Collected data entries:
(** * The membership cache of the Ethernet switch IGMP snooper

    A shallow embedding of [release/src/router/snooper/cache.c]: the host
    table (MAC -> switch port), the group table with its per-port member
    lists and derived port bitmask, the shared member pool, the router
    pseudo-group and the two sweep timers.

    The C program keeps its tables in file-level statics and links its
    records into intrusive BSD queues.  Here the statics are the fields of
    one [cache] record threaded through a small state monad; every
    [calloc]ed record lives in a store addressed by its allocation index,
    and the hash chains and the age-ordered pools are lists of such
    addresses, so that a write through one pointer is seen through the
    others.  A dereference of [NULL] (or of an address that was never
    allocated) is the outcome [Fault]. *)

From Stdlib Require Import ZArith List Bool Lia.
From Stdlib.Strings Require Import Byte.
From stdpp Require Import base numbers list.
Import ListNotations.

Local Open Scope Z_scope.

(** ** Ethernet and IP addresses *)

(** [unsigned char ea[ETHER_ADDR_LEN]]: six octets.  [memcmp(a, b,
    ETHER_ADDR_LEN) == 0] is equality of the six octets and [memcpy] is
    assignment. *)
Record ether_addr : Type := EtherAddr {
  ea0 : byte; ea1 : byte; ea2 : byte; ea3 : byte; ea4 : byte; ea5 : byte
}.

#[global] Instance byte_eq_dec : EqDecision byte := Byte.byte_eq_dec.

#[global] Instance ether_addr_eq_dec : EqDecision ether_addr.
Proof. solve_decision. Defined.

(** What [calloc] and [memset(.., 0, ..)] leave in an address field. *)
Definition ea_zero : ether_addr := EtherAddr x00 x00 x00 x00 x00 x00.

(** [in_addr_t]: an IPv4 address, only ever compared for equality. *)
Definition in_addr_t : Type := Z.

(** ** Constants of cache.c *)

Definition GROUP_POOL_SIZE : Z := 512.
Definition MEMBER_POOL_SIZE : Z := 1024.
Definition HOST_POOL_SIZE : Z := 32.
Definition HOST_TTL : Z := 3.
Definition HASH_SIZE : N := 64.

(** ** Records *)

(** [struct host_entry]; the two link fields are the positions of the
    record's address in [hosts_hash] and [hosts_pool]. *)
Record host_entry : Type := {
  host_time : Z;          (* unsigned long time *)
  host_port : Z;          (* int port *)
  host_ea : ether_addr
}.

(** [struct member_entry]; its link is its position in the one list that
    holds it (a port's member list, or the free list). *)
Record member_entry : Type := {
  member_time : Z;        (* unsigned long time *)
  member_addr : in_addr_t
}.

(** [struct group_entry]; [group_members] is the array
    [members[PORT_MAX + 1]] of list heads. *)
Record group_entry : Type := {
  group_members : list (list member_entry);
  group_time : Z;         (* unsigned long time *)
  group_portmap : Z;      (* int portmap *)
  group_ea : ether_addr
}.

(** Modelled from the spec: [struct timer_entry] and the Timer Service
    ([snooper.h] and the timer code are not part of the sources).  The
    spec gives it two observations, "whether armed and its deadline", and
    the operations schedule / reschedule / cancel at an absolute tick. *)
Record timer_entry : Type := {
  timer_pending : bool;
  expires : Z
}.

Definition mod_timer (timer : timer_entry) (deadline : Z) : timer_entry :=
  {| timer_pending := true; expires := deadline |}.

Definition del_timer (timer : timer_entry) : timer_entry :=
  {| timer_pending := false; expires := expires timer |}.

(** [set_timer] at start-up: created, not scheduled. *)
Definition timer_zero : timer_entry := {| timer_pending := false; expires := 0 |}.

(** The calls made to the switch driver, in the order they are made. *)
Inductive driver_call : Type :=
| drv_get_port (ea : ether_addr)                  (* switch_get_port(ea) *)
| drv_clr_portmap (ea : ether_addr)               (* switch_clr_portmap(ea) *)
| drv_add_portmap (ea : ether_addr) (portmap : Z) (* switch_add_portmap(ea, portmap) *)
| drv_del_portmap (ea : ether_addr) (portmap : Z) (* switch_del_portmap(ea, portmap) *).

#[global] Instance driver_call_eq_dec : EqDecision driver_call.
Proof. solve_decision. Defined.

(** The static [hosts]. [hosts_mem] is the store of the [calloc]ed
    [host_entry] objects: address [a] is the [a]-th allocation. *)
Record hosts_t : Type := {
  hosts_mem : list host_entry;
  hosts_pool : list nat;          (* STAILQ, head first *)
  hosts_hash : list (list nat);   (* LIST_HEAD hash[HASH_SIZE] *)
  hosts_count : Z
}.

(** The static [members]. *)
Record members_t : Type := {
  members_free : list member_entry;   (* LIST, head first *)
  members_count : Z
}.

(** The static [groups]. *)
Record groups_t : Type := {
  groups_mem : list group_entry;
  groups_pool : list nat;
  groups_hash : list (list nat);
  groups_timer : timer_entry;
  groups_count : Z
}.

(** The static [routers]. *)
Record routers_t : Type := {
  routers_group : group_entry;
  routers_timer : timer_entry
}.

(** What the program sees of its environment: whether the next [calloc]
    calls succeed ([true]) or return [NULL]; once the list is used up
    every call succeeds), the port the switch reports for a MAC, and the
    driver calls made so far (oldest first). *)
Record world_t : Type := {
  calloc_results : list bool;
  switch_port_of : ether_addr -> Z;
  driver_log : list driver_call
}.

## AIM OF THE TASK
Could you restate word for word the lines above from the one containing "#[global] Instance driver_call_eq_dec" through the one containing "hosts_mem : list host_entry;", both included, and nothing else?

## ANSWER TO THE EXERCISE
#[global] Instance driver_call_eq_dec : EqDecision driver_call.
Proof. solve_decision. Defined.

(** The static [hosts]. [hosts_mem] is the store of the [calloc]ed
    [host_entry] objects: address [a] is the [a]-th allocation. *)
Record hosts_t : Type := {
  hosts_mem : list host_entry;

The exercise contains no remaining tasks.